*** Opening ENTRIES SUPPLIED ***
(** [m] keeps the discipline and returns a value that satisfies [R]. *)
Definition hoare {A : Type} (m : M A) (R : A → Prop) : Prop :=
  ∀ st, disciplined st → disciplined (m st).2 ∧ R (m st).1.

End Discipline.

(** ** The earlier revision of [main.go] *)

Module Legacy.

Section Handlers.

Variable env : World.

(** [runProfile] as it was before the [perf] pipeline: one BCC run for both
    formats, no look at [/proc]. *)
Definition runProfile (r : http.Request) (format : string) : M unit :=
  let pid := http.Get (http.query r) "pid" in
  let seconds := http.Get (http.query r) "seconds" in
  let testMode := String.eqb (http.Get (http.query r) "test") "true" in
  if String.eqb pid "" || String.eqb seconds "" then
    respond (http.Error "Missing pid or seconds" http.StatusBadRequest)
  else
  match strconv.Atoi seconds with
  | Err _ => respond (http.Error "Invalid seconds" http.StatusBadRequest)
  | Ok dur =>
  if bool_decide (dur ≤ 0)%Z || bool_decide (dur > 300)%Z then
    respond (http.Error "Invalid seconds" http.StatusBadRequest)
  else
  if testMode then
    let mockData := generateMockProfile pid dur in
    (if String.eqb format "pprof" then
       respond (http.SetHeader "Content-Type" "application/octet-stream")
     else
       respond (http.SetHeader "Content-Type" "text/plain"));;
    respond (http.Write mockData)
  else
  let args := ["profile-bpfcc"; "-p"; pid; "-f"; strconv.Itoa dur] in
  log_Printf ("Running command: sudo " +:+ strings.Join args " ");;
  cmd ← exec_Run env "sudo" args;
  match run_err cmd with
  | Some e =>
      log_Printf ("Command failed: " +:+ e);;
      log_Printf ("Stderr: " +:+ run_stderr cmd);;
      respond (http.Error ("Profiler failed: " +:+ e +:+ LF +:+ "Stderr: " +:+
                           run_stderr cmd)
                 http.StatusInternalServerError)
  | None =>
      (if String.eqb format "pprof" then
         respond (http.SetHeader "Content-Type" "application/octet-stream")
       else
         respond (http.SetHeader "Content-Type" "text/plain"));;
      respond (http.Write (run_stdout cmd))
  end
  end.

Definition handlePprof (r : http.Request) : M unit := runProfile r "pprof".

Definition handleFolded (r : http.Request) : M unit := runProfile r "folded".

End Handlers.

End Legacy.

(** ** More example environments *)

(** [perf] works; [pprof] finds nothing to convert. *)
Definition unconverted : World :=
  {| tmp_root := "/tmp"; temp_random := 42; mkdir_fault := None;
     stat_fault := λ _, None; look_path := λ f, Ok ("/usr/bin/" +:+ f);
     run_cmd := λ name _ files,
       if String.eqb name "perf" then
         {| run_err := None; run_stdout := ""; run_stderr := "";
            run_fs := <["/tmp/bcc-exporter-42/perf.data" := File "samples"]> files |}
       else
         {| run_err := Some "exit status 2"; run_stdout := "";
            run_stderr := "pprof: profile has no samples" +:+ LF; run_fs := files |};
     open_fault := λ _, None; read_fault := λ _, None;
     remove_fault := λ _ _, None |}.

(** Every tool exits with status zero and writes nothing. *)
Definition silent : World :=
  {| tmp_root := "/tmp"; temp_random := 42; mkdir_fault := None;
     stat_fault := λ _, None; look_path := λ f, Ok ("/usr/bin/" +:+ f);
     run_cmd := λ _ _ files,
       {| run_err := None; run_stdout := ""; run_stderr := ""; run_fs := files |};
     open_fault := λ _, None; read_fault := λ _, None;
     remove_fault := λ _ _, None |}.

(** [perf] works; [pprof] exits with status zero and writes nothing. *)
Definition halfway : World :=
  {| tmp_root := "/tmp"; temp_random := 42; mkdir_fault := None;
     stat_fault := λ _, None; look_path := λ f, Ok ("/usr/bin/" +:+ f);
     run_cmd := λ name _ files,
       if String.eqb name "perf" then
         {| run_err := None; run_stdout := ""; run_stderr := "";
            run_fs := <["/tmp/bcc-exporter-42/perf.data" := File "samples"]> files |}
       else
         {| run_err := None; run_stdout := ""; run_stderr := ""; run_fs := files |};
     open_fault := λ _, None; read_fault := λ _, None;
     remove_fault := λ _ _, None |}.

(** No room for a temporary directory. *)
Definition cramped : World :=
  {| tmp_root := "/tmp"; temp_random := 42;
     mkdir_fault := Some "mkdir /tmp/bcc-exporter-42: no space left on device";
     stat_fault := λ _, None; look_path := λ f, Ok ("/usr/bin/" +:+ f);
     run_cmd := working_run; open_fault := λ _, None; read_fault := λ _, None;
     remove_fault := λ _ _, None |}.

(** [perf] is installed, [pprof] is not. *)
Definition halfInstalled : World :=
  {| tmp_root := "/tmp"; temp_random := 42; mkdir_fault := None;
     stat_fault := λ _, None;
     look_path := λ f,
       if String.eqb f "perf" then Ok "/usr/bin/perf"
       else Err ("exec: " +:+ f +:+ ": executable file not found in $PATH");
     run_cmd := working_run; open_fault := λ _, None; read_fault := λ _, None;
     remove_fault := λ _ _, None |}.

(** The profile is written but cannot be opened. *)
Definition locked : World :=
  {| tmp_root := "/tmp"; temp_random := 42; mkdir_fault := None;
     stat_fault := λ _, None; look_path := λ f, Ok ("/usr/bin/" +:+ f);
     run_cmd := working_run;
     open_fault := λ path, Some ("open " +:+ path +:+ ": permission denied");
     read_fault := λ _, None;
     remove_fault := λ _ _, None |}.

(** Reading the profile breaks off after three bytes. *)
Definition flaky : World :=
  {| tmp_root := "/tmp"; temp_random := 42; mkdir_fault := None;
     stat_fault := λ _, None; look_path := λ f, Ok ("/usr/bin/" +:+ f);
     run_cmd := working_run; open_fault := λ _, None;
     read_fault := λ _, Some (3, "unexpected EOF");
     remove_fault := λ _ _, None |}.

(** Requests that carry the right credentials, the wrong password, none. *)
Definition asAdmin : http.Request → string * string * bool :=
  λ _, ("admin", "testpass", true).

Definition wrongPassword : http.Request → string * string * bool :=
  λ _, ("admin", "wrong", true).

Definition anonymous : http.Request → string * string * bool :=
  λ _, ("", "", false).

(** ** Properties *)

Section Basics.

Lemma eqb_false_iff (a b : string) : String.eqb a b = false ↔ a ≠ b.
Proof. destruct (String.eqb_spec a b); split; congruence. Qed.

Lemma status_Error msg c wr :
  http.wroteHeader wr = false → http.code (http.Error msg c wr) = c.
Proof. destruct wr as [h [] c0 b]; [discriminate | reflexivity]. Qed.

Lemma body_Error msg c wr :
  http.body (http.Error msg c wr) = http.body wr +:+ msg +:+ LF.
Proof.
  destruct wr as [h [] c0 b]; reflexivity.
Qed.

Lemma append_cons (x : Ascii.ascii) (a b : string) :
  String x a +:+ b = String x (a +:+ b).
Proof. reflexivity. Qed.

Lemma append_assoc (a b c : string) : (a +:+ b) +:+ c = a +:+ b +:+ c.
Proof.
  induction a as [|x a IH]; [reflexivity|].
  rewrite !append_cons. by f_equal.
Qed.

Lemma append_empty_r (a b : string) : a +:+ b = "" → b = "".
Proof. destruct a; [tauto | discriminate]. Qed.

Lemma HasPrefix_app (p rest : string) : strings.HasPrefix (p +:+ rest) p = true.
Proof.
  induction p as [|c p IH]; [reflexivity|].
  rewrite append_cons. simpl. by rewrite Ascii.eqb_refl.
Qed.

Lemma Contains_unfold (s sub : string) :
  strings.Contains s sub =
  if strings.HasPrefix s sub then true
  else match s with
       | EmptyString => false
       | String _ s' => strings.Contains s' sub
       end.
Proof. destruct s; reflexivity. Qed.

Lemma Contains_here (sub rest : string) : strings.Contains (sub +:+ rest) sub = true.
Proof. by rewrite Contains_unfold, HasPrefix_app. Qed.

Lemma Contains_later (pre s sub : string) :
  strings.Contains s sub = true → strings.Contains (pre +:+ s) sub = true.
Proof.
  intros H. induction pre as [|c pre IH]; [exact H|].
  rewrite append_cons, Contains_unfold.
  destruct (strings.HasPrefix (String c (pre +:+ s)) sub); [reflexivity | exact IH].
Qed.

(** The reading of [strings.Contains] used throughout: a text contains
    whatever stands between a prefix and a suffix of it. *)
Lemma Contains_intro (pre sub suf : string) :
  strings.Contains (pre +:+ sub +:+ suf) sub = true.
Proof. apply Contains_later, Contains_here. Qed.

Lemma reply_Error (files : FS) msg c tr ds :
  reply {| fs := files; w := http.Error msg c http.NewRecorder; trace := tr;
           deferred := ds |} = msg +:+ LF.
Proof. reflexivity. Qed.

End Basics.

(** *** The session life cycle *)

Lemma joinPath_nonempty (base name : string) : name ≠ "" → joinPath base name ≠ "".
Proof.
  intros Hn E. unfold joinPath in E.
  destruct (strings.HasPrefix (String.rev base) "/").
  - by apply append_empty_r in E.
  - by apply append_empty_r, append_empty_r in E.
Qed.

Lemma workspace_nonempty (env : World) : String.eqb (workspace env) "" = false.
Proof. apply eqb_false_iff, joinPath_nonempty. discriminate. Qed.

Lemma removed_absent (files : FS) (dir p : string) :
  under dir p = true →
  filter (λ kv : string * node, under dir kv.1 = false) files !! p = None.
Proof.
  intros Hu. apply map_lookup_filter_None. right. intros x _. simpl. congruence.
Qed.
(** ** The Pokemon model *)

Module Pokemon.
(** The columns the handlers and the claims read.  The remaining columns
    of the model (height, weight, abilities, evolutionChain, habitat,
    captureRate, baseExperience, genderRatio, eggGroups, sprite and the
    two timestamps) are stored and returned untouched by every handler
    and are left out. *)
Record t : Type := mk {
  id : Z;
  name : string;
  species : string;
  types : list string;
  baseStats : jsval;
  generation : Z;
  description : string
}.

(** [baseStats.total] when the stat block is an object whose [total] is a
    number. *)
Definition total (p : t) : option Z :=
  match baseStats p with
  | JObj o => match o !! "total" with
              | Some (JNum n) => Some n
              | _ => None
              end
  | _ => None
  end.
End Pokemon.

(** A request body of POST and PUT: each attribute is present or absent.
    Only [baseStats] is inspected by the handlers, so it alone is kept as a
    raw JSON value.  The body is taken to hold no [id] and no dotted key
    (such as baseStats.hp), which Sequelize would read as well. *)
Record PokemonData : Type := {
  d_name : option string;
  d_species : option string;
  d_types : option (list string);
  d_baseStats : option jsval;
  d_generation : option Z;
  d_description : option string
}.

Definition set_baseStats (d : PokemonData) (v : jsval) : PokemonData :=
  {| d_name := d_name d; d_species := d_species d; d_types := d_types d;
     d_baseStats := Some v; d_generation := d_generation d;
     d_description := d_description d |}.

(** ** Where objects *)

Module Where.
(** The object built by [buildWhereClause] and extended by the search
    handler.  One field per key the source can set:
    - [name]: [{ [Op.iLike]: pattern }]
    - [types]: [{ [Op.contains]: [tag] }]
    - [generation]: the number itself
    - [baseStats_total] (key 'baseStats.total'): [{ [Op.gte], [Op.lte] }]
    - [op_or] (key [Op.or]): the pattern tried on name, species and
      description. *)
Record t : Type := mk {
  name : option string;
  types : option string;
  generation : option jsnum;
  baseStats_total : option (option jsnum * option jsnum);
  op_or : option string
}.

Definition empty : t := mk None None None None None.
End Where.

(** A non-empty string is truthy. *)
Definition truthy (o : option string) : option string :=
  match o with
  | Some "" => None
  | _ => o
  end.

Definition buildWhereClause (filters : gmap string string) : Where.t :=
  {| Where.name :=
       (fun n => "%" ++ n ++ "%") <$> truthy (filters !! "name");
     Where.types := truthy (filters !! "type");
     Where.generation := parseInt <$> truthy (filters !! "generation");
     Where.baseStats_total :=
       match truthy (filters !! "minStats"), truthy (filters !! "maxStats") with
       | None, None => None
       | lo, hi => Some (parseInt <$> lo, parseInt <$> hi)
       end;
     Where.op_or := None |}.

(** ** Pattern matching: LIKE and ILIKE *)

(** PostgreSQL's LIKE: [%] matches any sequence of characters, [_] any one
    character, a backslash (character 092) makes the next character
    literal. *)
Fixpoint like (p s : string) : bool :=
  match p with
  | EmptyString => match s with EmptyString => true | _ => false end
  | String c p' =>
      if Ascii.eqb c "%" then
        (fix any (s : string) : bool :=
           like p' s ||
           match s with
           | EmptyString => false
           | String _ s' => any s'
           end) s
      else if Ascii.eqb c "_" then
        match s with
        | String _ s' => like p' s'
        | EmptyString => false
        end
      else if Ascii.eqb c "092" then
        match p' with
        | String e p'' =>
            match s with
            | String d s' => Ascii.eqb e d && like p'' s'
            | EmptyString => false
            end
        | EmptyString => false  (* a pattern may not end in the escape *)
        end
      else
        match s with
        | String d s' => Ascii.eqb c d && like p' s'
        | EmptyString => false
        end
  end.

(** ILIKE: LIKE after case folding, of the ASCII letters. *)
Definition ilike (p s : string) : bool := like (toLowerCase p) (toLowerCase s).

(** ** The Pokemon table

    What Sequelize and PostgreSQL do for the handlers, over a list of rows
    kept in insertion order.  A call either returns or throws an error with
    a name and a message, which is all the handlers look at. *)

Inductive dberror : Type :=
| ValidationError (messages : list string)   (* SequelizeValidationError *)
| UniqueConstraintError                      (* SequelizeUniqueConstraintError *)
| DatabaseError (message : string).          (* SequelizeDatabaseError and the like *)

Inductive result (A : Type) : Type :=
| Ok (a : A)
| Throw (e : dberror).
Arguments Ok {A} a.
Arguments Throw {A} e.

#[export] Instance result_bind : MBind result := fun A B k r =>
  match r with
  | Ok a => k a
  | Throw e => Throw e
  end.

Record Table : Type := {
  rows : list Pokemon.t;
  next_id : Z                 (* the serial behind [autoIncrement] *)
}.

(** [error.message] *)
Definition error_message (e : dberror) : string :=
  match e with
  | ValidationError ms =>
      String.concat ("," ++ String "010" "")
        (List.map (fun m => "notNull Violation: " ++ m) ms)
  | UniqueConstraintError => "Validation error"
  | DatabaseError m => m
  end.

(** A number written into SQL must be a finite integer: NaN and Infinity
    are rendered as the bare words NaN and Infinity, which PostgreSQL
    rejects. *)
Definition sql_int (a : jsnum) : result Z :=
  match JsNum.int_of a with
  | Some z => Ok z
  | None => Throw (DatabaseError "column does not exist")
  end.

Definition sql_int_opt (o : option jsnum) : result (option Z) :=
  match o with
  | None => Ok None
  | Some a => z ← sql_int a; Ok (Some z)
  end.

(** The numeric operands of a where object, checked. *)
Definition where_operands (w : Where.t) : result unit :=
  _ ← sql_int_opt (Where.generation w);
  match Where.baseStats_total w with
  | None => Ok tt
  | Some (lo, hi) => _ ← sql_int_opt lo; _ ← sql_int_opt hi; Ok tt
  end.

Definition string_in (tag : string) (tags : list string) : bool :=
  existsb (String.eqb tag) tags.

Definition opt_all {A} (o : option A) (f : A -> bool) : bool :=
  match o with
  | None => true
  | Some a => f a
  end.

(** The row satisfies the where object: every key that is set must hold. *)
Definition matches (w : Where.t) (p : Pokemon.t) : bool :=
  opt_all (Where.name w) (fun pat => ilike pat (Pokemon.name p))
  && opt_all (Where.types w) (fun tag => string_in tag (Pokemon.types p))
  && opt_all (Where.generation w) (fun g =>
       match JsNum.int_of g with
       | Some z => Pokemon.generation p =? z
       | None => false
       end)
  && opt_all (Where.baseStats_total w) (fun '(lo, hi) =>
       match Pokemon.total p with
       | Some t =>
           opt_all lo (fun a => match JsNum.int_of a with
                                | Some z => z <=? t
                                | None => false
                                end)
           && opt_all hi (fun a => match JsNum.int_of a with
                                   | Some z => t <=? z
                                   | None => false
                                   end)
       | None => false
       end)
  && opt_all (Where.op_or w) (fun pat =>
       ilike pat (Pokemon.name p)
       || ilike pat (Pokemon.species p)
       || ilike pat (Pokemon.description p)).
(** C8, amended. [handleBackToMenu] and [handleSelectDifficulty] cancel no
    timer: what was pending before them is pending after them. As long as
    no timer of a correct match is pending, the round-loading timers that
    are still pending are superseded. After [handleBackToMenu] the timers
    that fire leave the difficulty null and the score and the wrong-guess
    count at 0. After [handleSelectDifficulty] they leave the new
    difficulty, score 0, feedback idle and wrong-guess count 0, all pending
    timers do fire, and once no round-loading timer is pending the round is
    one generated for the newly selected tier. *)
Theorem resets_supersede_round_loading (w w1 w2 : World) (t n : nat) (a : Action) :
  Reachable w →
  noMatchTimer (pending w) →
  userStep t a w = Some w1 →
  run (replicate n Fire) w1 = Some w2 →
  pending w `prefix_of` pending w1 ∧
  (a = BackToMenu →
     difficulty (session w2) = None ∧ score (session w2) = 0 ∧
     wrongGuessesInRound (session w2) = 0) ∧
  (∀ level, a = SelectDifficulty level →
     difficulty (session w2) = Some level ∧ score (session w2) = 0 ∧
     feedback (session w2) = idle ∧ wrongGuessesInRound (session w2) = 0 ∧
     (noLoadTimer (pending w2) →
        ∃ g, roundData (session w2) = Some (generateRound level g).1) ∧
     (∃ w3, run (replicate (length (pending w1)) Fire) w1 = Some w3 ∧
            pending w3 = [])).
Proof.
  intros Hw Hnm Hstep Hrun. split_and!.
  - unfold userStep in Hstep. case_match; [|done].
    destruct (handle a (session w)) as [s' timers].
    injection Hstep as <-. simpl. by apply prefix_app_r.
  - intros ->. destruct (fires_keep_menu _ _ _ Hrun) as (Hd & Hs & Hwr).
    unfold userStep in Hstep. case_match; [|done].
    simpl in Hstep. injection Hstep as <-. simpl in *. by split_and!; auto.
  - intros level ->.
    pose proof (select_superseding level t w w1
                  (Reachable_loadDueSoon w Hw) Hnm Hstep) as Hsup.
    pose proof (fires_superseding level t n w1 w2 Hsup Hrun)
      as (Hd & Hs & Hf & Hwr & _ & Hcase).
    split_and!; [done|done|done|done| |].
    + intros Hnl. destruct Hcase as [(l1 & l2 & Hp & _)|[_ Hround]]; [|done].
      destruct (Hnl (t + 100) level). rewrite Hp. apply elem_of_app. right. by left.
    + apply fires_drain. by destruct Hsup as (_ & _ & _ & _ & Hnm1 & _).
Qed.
*** Closing ENTRIES SUPPLIED ***
WHAT YOU ARE ASKED TO DO — Could you reproduce, exactly, every line above from the line with "(** ** The Pokemon model *)" to the line with "of the model", and no other line? Both ends count.

SOLUTION TO THE PROBLEM —
(** ** The Pokemon model *)

Module Pokemon.
(** The columns the handlers and the claims read.  The remaining columns
    of the model (height, weight, abilities, evolutionChain, habitat,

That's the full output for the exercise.